Records provided: Begin

(** ** The verdict *)
(** The opcodes the checker treats apart, and what it does not know. *)
Definition specials : list Z :=
  [0xF290; 0xF296; 0xF297; 0xF021; 0xF001; 0xF023; 0xF022; 0xF002; 0xF01C; 0xF01D; 0xF00E; 0xF012].
Lemma special_unknown malloc fuel op p c : ~ op ∈ specials -> move_special malloc fuel op p c = Ok (inr ERR_COMPILER, c).
Proof.
  intros H. unfold move_special. repeat case_match; try done; exfalso; apply H; subst; rewrite <- z_in_spec; reflexivity.
Qed.
(** C28: in an accepted program everything the walk has come to is an
    instruction the checker knows, or the end mark. CONTINUE and BREAK, which
    would make the interpreter turn for ever, are not among them. *)
Theorem accepted_opcodes_known base malloc fuel c c1 endp c' p b :
  compile_init base c = Ok (endp, c1) -> plc_compiler_ucode base malloc fuel c = Ok (pdPASS, c') ->
  checked malloc fuel endp c1 p -> p < endp -> zlookup (ucode (plc c)) (p + 1) = Some b ->
  (b < SI_MAX_INS -> is_Some (simple_length b)) /\
  (SI_MAX_INS <= b -> forall b0, zlookup (ucode (plc c)) p = Some b0 ->
     let op := b0 + Z.shiftl b 8 in
     (is_Some (ci_length op) \/ op ∈ specials \/ op = CI_END) /\ op <> 0xF222 /\ op <> 0xF223).
Proof.
  intros Hi Ha [x HR] Hp Hb. unfold plc_compiler_ucode in Ha. unfold mbind at 1, M_bind at 1 in Ha. rewrite Hi in Ha.
  apply bind_inv in Ha as ([r q] & c2 & HL & Ha). cbn [fst snd] in Ha.
  destruct (Z.eqb_spec r pdPASS) as [->|]; [|by apply bind_inv in Ha as (? & ? & _ & Ha)].
  destruct (init_spec _ _ _ _ Hi) as (Hu & _ & _). assert (Hx := walk_prog malloc fuel endp _ _ HR). cbn [fst snd] in Hx.
  rewrite <- Hu, <- Hx in Hb.
  assert (E : exists o y, compile_step malloc fuel endp p x = Ok (o, y) /\ forall r q, o = inr (r, q) -> r = pdPASS).
  { destruct (accepted_step malloc fuel endp fuel p c1 x q c2 HL HR) as [(q' & y & E & _)|(q' & y & E)];
      eexists _, y; (split; [exact E|]); [done|by intros ? ? [= <-]]. }
  destruct E as (o & y & E & Ho). split.
  - intros Hs. assert (F := simple_step malloc fuel endp p x b o y Hp Hb Hs E).
    destruct o as [q'|[r q']]; [destruct F as (n & -> & _); by eexists|by destruct (F (Ho r q' eq_refl))].
  - intros Hs b0 Hb0. cbv zeta. set (op := b0 + Z.shiftl b 8). rewrite <- Hu, <- Hx in Hb0.
    assert (K : is_Some (ci_length op) \/ op ∈ specials \/ op = CI_END).
    2: { split; [exact K|]. split; intros ->; destruct K as [[n K]|[K|K]]; try done; by rewrite <- z_in_spec in K. }
    destruct (ci_length op) as [n|] eqn:N; [left; by eexists|]. right.
    destruct (decide (op ∈ specials)) as [|Hns]; [by left|]. right.
    unfold compile_step in E. assert (p <? endp = true) as R1 by lia. rewrite R1 in E. unfold mbind at 1, M_bind at 1 in E.
    rewrite (rd8_run x (p + 1) b Hb) in E. assert (b <? SI_MAX_INS = false) as R2 by lia. rewrite R2 in E.
    unfold compile_complex in E. apply bind_inv in E as (r & z & H & E).
    assert (P := add_complex_frame same_prog malloc p _ _ _ H). unfold same_prog, same in P. rewrite <- P in Hb0, Hb.
    destruct (Z.eqb_spec r pdPASS) as [->|Hr]; [|injection E as <- <-; by destruct (Hr (Ho r p eq_refl))].
    unfold plc_move_ucode_ptr_from_complex_ins in E. apply bind_inv in E as (m & z' & H1 & E).
    unfold mbind at 1, M_bind at 1 in H1. rewrite (rd16_run z p b0 b Hb0 Hb) in H1. fold op in H1.
    rewrite N, (special_unknown _ _ _ _ _ Hns) in H1. injection H1 as <- <-.
    unfold mbind at 1, M_bind at 1 in E. rewrite (rd16_run z p b0 b Hb0 Hb) in E. fold op in E. injection E as <- <-.
    destruct (Z.eqb_spec op CI_END) as [|Hne]; [done|]. by specialize (Ho _ _ eq_refl).
Qed.
Lemma accepted_opcodes_known_witness : exists c1, compile_init 0 ladder_demo = Ok (48, c1) /\ is_Some (simple_length 0x10).
Proof.
  destruct ladder_demo_init as (c1 & H1 & Hu), ladder_demo_accepted as (c' & H2). exists c1. split; [exact H1|].
  refine (proj1 (accepted_opcodes_known 0 always 100 ladder_demo c1 48 c' 28 0x10 H1 H2 _ _ _) _);
    [by eexists|done|reflexivity|done].
Defined.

Records provided: End

Instructions to follow:
Without skipping anything, transcribe every line above exactly.

Finished exercise:
(** ** The verdict *)
(** The opcodes the checker treats apart, and what it does not know. *)
Definition specials : list Z :=
  [0xF290; 0xF296; 0xF297; 0xF021; 0xF001; 0xF023; 0xF022; 0xF002; 0xF01C; 0xF01D; 0xF00E; 0xF012].
Lemma special_unknown malloc fuel op p c : ~ op ∈ specials -> move_special malloc fuel op p c = Ok (inr ERR_COMPILER, c).
Proof.
  intros H. unfold move_special. repeat case_match; try done; exfalso; apply H; subst; rewrite <- z_in_spec; reflexivity.
Qed.
(** C28: in an accepted program everything the walk has come to is an
    instruction the checker knows, or the end mark. CONTINUE and BREAK, which
    would make the interpreter turn for ever, are not among them. *)
Theorem accepted_opcodes_known base malloc fuel c c1 endp c' p b :
  compile_init base c = Ok (endp, c1) -> plc_compiler_ucode base malloc fuel c = Ok (pdPASS, c') ->
  checked malloc fuel endp c1 p -> p < endp -> zlookup (ucode (plc c)) (p + 1) = Some b ->
  (b < SI_MAX_INS -> is_Some (simple_length b)) /\
  (SI_MAX_INS <= b -> forall b0, zlookup (ucode (plc c)) p = Some b0 ->
     let op := b0 + Z.shiftl b 8 in
     (is_Some (ci_length op) \/ op ∈ specials \/ op = CI_END) /\ op <> 0xF222 /\ op <> 0xF223).
Proof.
  intros Hi Ha [x HR] Hp Hb. unfold plc_compiler_ucode in Ha. unfold mbind at 1, M_bind at 1 in Ha. rewrite Hi in Ha.
  apply bind_inv in Ha as ([r q] & c2 & HL & Ha). cbn [fst snd] in Ha.
  destruct (Z.eqb_spec r pdPASS) as [->|]; [|by apply bind_inv in Ha as (? & ? & _ & Ha)].
  destruct (init_spec _ _ _ _ Hi) as (Hu & _ & _). assert (Hx := walk_prog malloc fuel endp _ _ HR). cbn [fst snd] in Hx.
  rewrite <- Hu, <- Hx in Hb.
  assert (E : exists o y, compile_step malloc fuel endp p x = Ok (o, y) /\ forall r q, o = inr (r, q) -> r = pdPASS).
  { destruct (accepted_step malloc fuel endp fuel p c1 x q c2 HL HR) as [(q' & y & E & _)|(q' & y & E)];
      eexists _, y; (split; [exact E|]); [done|by intros ? ? [= <-]]. }
  destruct E as (o & y & E & Ho). split.
  - intros Hs. assert (F := simple_step malloc fuel endp p x b o y Hp Hb Hs E).
    destruct o as [q'|[r q']]; [destruct F as (n & -> & _); by eexists|by destruct (F (Ho r q' eq_refl))].
  - intros Hs b0 Hb0. cbv zeta. set (op := b0 + Z.shiftl b 8). rewrite <- Hu, <- Hx in Hb0.
    assert (K : is_Some (ci_length op) \/ op ∈ specials \/ op = CI_END).
    2: { split; [exact K|]. split; intros ->; destruct K as [[n K]|[K|K]]; try done; by rewrite <- z_in_spec in K. }
    destruct (ci_length op) as [n|] eqn:N; [left; by eexists|]. right.
    destruct (decide (op ∈ specials)) as [|Hns]; [by left|]. right.
    unfold compile_step in E. assert (p <? endp = true) as R1 by lia. rewrite R1 in E. unfold mbind at 1, M_bind at 1 in E.
    rewrite (rd8_run x (p + 1) b Hb) in E. assert (b <? SI_MAX_INS = false) as R2 by lia. rewrite R2 in E.
    unfold compile_complex in E. apply bind_inv in E as (r & z & H & E).
    assert (P := add_complex_frame same_prog malloc p _ _ _ H). unfold same_prog, same in P. rewrite <- P in Hb0, Hb.
    destruct (Z.eqb_spec r pdPASS) as [->|Hr]; [|injection E as <- <-; by destruct (Hr (Ho r p eq_refl))].
    unfold plc_move_ucode_ptr_from_complex_ins in E. apply bind_inv in E as (m & z' & H1 & E).
    unfold mbind at 1, M_bind at 1 in H1. rewrite (rd16_run z p b0 b Hb0 Hb) in H1. fold op in H1.
    rewrite N, (special_unknown _ _ _ _ _ Hns) in H1. injection H1 as <- <-.
    unfold mbind at 1, M_bind at 1 in E. rewrite (rd16_run z p b0 b Hb0 Hb) in E. fold op in E. injection E as <- <-.
    destruct (Z.eqb_spec op CI_END) as [|Hne]; [done|]. by specialize (Ho _ _ eq_refl).
Qed.
Lemma accepted_opcodes_known_witness : exists c1, compile_init 0 ladder_demo = Ok (48, c1) /\ is_Some (simple_length 0x10).
Proof.
  destruct ladder_demo_init as (c1 & H1 & Hu), ladder_demo_accepted as (c' & H2). exists c1. split; [exact H1|].
  refine (proj1 (accepted_opcodes_known 0 always 100 ladder_demo c1 48 c' 28 0x10 H1 H2 _ _ _) _);
    [by eexists|done|reflexivity|done].
Defined.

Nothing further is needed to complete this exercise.